家具に埋もれ気味だけど、なんとかスペースを確保して共存してきた。

が、いつか、娘たちに部屋をあてがう、中学入学時に、
この"スペース無い問題"には、正面から向き合わなければならないなと感じていた。

長女の中学入学前に購入した中古マンションには、夫婦部屋というものがあり、
東向きの8畳➕ウォーキングクローゼットという、十分な広さだった。

内見の時に、前住人のご夫婦が、ベッドを二つ並べているのを見て、
仲の良さそうな様子に心が温まったのを覚えている。

一方、私は夫婦一緒に寝る気はさらさらなかったが、この部屋を見た瞬間、心にメラッと野望が芽生えた。

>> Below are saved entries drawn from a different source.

Module ContactForm.
Record t : Type := Make {
  id : string;
  name : string;
  email : string;
  subject : string;
  message : string;
  status : ContactStatus;
  createdAt : option Z;
  updatedAt : option Z
}.

Definition validate (c : coercion) (d : document) : outcome t :=
  get id <- field_id d;
  get name <- field_str "name" d;
  get email <- field_str "email" d;
  get subject <- field_str_default "subject" "" d;
  get message <- field_str "message" d;
  get status <- field_status "status" d;
  get createdAt <- field_datetime_opt c "createdAt" d;
  get updatedAt <- field_datetime_opt c "updatedAt" d;
  Return (Make id name email subject message status createdAt updatedAt).

Definition dump (m : t) : document :=
  <["id" := VStr (id m)]>
  (<["name" := VStr (name m)]>
  (<["email" := VStr (email m)]>
  (<["subject" := VStr (subject m)]>
  (<["message" := VStr (message m)]>
  (<["status" := VStr (status_value (status m))]>
  (<["createdAt" := dump_datetime (createdAt m)]>
  (<["updatedAt" := dump_datetime (updatedAt m)]> ∅))))))).

Definition keys : list string :=
  ["name"; "email"; "subject"; "message"; "status"; "createdAt"; "updatedAt"].
End ContactForm.

Module Profile.
Record t : Type := Make {
  id : string;
  name : string;
  title : string;
  description : string;
  location : string;
  email : string;
  phone : string;
  isActive : bool;
  updatedAt : option Z
}.

Definition validate (c : coercion) (d : document) : outcome t :=
  get id <- field_id d;
  get name <- field_str "name" d;
  get title <- field_str "title" d;
  get description <- field_str "description" d;
  get location <- field_str "location" d;
  get email <- field_str "email" d;
  get phone <- field_str "phone" d;
  get isActive <- field_bool_default c "isActive" true d;
  get updatedAt <- field_datetime_opt c "updatedAt" d;
  Return (Make id name title description location email phone isActive
               updatedAt).

Definition dump (m : t) : document :=
  <["id" := VStr (id m)]>
  (<["name" := VStr (name m)]>
  (<["title" := VStr (title m)]>
  (<["description" := VStr (description m)]>
  (<["location" := VStr (location m)]>
  (<["email" := VStr (email m)]>
  (<["phone" := VStr (phone m)]>
  (<["isActive" := VBool (isActive m)]>
  (<["updatedAt" := dump_datetime (updatedAt m)]> ∅)))))))).

Definition keys : list string :=
  ["name"; "title"; "description"; "location"; "email"; "phone";
   "isActive"; "updatedAt"].
End Profile.

Module Testimonial.
Record t : Type := Make {
  id : string;
  name : string;
  title : string;
  company : string;
  testimonial : string;
  relationship : string;
  date : string;
  order : Z;
  isActive : bool;
  createdAt : option Z;
  updatedAt : option Z
}.

Definition validate (c : coercion) (d : document) : outcome t :=
  get id <- field_id d;
  get name <- field_str "name" d;
  get title <- field_str "title" d;
  get company <- field_str_default "company" "" d;
  get testimonial <- field_str "testimonial" d;
  get relationship <- field_str_default "relationship" "" d;
  get date <- field_str_default "date" "" d;
  get order <- field_int_default c "order" 0 d;
  get isActive <- field_bool_default c "isActive" true d;
  get createdAt <- field_datetime_opt c "createdAt" d;
  get updatedAt <- field_datetime_opt c "updatedAt" d;
  Return (Make id name title company testimonial relationship date order
               isActive createdAt updatedAt).

Definition dump (m : t) : document :=
  <["id" := VStr (id m)]>
  (<["name" := VStr (name m)]>
  (<["title" := VStr (title m)]>
  (<["company" := VStr (company m)]>
  (<["testimonial" := VStr (testimonial m)]>
  (<["relationship" := VStr (relationship m)]>
  (<["date" := VStr (date m)]>
  (<["order" := VInt (order m)]>
  (<["isActive" := VBool (isActive m)]>
  (<["createdAt" := dump_datetime (createdAt m)]>
  (<["updatedAt" := dump_datetime (updatedAt m)]> ∅)))))))))).

Definition keys : list string :=
  ["name"; "title"; "company"; "testimonial"; "relationship"; "date";
   "order"; "isActive"; "createdAt"; "updatedAt"].
End Testimonial.

(** The declared type of a field. *)
Inductive kind : Type := KStr | KStrList | KInt | KBool | KDatetime | KStatus.

(** What a model holds, once serialized, for the value [v] stored under
    a field of kind [k]; [None] when validation refuses [v]. *)
Definition converted (c : coercion) (k : kind) (v : value) : option value :=
  match k with
  | KStr => match v with VStr _ => Some v | _ => None end
  | KStrList =>
      match v with
      | VList l => dump_str_list <$> mapM as_str l
      | _ => None
      end
  | KInt => VInt <$> as_int c v
  | KBool => VBool <$> as_bool c v
  | KDatetime =>
      match v with
      | VNull => Some VNull
      | _ => VDate <$> as_datetime c v
      end
  | KStatus =>
      match v with
      | VStr s =>
          if String.eqb s "new" || String.eqb s "read"
             || String.eqb s "responded"
          then Some v else None
      | _ => None
      end
  end.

「婚礼家具3点セットを並べた上に、私のベッドも置けるのでは?
そして、私だけの夢の部屋が叶うのでは?」

私の部屋のタンスは、下の部分なので上面がベニヤのまま。
カバーを掛けて隠せば、何の問題もなくローチェストとして使える。




次女の主張

夫もこのマンションが気に入り、購入を決めたら、
私は野望を叶えるべく、そそくさと、
夫には一番日当たりの良い南東角の和室を、
そして、東向きの6畳を長女、西の6畳を次女にと部屋割りをした。

そして、娘たちの部屋の壁には、それぞれが選んだ好きな色のアクセントクロスを貼り、
「準備万端、さぁ、入居だ!」
という時のこと。

その日は、雲ひとつない澄み切った青空。
午前のさんさんとした太陽を浴びて、東向きの8畳と6畳は明るくて清々しかった。
それに比べて西側の6畳は薄暗い。

それを見た次女が、電光石火の勢いで、
「私も明るい部屋がいい!」「お姉ちゃんばっかりズルい!」
と、言い放った。

一番広い8畳を主張したのだ。
体は一番小さいのに。

「でも、好きな色の壁紙だよ。可愛いよ」
「ここに机置いて、新しくベッドも買って置こうね」
と、鼻先に餌をぶら下げても、8畳にどかっと居座り、首を横に振るばかり。

母までも、
「次女ちゃんだけ暗い部屋なんてかわいそうよ」
と、いつもの、調子のいい加勢をしだした。

私に似て、これと決めたらテコでも動かない次女の性格は、
そこにいた全員、骨の髄まで熟知している。

仕方なく私は野望を諦めざるをえず、ウォーキングクローゼット以外の8畳を譲った。


パソコン台と化したドレッサーは、
果たしてそれで幸せなのだろうか。
けどこの鏡のおかげで部屋が広く見えて、
割と重宝している。






3点セットのその後

そうなると3点セットのどれかを手放さなければならない。

娘の部屋に背の高い家具を置くのは、地震の時に心配だ。

私が婚礼家具と共に逃げ遅れるのは本望。
でも、娘が逃げ遅れるなんて、絶対あってはならない。

両親にも相談すると、次女に調子良く加勢した母は、ケツを拭かざるをえず、
「仕方ないね」
と、クローゼットを手放すことを承諾した。

そして、タンスは、この際、地震対策のために上下分けて私と夫の部屋、
ドレッサーはリビングのパソコン台にすることにした。






次女の快挙

そもそも何故、私は長女を東、次女を西に振り分けたのだろう。

そこには、自分でも気付かなかった長女第一主義があり、次女はそれを見逃さなかった。
だからこそ、次女の主張をおざなりにしては、一生の傷が残る気がしたのだ。

次女の心の安定とクローゼットを天秤に掛けたら、そりゃ親としては娘を取るだろう。
それが一番健全だと思う。

こうして、我が家の陣取り合戦と、三代に渡る"ちゃっかり王選手権"は、
次女が見事二冠達成と言う快挙を成し遂げ、幕を閉じた。

次女が我が家で一番広い部屋で、ぐうたらとYouTube鑑賞に勤しみ、ゲラゲラと笑う声が聞こえるたびに、
あの一瞬の決断を間違えなかった自分にGJする。

そして、私は我が家で一番暗くて寒い部屋で、今夜も眠りにおちる。
次女の気に入って選んだアクセントクロスに見守られて。